* **TASK ITEM**
In the entries that follow, find the line containing "and the big-endian", then output exactly every line from the first through that one.

* **AVAILABLE RECORDS**
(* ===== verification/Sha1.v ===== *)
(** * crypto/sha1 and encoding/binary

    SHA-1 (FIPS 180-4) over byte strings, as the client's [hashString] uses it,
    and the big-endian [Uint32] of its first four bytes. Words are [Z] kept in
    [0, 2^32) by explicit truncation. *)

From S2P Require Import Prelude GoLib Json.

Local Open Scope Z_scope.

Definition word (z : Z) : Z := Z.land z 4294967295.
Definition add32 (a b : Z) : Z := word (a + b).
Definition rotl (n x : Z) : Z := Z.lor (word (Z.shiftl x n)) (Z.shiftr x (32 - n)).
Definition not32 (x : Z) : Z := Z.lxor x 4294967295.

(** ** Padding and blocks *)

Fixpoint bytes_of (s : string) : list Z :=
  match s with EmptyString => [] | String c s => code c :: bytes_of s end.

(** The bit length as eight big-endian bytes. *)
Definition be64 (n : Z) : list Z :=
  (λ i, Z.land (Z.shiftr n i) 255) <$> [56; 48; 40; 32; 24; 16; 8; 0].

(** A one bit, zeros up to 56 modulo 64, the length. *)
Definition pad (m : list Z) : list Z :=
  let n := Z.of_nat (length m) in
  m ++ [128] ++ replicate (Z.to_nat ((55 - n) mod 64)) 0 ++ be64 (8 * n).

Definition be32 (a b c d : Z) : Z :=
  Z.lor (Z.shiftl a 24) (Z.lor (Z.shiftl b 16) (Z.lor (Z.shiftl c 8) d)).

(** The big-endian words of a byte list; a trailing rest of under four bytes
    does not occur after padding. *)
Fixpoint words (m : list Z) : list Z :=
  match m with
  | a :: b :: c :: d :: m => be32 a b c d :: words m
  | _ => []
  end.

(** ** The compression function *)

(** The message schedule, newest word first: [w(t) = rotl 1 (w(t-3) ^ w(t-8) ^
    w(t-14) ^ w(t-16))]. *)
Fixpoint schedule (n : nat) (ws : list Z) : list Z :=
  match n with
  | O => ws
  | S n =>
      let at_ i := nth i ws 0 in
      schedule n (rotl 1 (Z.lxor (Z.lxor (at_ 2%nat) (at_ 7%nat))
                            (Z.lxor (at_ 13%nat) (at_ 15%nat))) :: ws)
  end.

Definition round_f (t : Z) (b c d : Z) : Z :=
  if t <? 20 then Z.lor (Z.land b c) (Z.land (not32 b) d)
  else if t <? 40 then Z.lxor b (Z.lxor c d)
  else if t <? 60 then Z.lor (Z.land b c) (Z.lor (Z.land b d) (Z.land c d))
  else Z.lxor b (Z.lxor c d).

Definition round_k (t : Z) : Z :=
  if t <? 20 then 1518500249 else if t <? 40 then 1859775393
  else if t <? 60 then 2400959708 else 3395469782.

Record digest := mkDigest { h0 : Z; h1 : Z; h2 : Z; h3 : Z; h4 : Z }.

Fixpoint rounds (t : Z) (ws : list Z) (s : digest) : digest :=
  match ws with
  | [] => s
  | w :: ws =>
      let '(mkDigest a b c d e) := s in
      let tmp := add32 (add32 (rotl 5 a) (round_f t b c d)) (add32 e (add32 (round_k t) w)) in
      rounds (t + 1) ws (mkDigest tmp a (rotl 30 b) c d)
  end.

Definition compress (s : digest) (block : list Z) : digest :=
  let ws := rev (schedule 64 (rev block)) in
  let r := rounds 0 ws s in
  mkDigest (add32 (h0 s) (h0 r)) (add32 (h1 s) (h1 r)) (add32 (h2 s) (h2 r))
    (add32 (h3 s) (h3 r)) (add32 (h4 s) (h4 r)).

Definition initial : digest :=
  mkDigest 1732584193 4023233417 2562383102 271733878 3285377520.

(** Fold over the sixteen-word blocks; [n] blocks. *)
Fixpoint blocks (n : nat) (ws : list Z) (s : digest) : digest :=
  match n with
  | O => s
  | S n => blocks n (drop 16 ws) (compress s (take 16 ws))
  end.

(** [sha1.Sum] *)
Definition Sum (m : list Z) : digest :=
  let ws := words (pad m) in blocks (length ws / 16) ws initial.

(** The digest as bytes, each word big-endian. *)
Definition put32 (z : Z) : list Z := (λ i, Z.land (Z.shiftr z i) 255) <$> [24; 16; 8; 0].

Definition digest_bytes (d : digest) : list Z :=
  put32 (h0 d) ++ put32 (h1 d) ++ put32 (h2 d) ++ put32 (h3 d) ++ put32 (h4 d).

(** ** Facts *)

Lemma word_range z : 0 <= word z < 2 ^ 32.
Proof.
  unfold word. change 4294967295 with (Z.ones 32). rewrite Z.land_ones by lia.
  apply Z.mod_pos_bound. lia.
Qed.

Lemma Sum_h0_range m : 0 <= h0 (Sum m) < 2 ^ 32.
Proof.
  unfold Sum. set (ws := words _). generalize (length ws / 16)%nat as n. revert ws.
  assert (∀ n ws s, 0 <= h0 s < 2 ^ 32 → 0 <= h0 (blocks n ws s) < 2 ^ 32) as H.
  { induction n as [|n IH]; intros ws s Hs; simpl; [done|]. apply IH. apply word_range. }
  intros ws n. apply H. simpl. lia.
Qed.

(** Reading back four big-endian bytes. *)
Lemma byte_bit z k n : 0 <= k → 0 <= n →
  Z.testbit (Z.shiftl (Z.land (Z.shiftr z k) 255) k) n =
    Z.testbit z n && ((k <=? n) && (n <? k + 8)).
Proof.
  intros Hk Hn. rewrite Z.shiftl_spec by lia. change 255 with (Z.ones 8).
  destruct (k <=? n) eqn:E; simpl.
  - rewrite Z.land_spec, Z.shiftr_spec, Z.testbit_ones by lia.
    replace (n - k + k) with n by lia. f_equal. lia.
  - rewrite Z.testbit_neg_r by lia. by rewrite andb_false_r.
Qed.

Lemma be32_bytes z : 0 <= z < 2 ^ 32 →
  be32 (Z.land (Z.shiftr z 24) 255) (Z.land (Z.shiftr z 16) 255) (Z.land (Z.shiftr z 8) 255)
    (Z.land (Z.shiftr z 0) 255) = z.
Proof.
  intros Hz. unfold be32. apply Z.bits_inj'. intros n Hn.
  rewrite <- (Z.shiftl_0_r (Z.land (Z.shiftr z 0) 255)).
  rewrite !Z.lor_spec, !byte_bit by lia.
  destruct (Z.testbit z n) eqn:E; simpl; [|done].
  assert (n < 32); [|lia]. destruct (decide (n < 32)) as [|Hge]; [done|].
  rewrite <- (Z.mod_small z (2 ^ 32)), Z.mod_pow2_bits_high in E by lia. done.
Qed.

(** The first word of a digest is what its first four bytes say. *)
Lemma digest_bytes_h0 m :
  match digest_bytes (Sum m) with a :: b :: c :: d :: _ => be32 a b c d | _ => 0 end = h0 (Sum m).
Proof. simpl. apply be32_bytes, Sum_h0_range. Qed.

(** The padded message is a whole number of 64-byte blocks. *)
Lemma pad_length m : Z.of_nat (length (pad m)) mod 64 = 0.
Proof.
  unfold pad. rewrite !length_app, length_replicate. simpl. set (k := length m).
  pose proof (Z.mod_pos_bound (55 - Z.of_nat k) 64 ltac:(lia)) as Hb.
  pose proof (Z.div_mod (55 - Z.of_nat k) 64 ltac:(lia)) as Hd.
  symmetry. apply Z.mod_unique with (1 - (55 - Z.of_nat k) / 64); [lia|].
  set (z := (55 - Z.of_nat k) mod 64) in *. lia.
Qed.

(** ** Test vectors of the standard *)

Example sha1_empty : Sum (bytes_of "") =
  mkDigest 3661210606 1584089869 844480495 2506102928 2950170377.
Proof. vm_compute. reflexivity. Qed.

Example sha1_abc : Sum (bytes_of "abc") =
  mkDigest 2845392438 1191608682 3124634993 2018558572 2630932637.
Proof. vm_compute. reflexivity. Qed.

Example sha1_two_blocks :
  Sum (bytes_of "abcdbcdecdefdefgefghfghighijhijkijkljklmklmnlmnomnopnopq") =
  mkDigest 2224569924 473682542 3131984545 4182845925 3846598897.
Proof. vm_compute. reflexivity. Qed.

* **RESPONSE AREA**
(* ===== verification/Sha1.v ===== *)
(** * crypto/sha1 and encoding/binary

    SHA-1 (FIPS 180-4) over byte strings, as the client's [hashString] uses it,
    and the big-endian [Uint32] of its first four bytes. Words are [Z] kept in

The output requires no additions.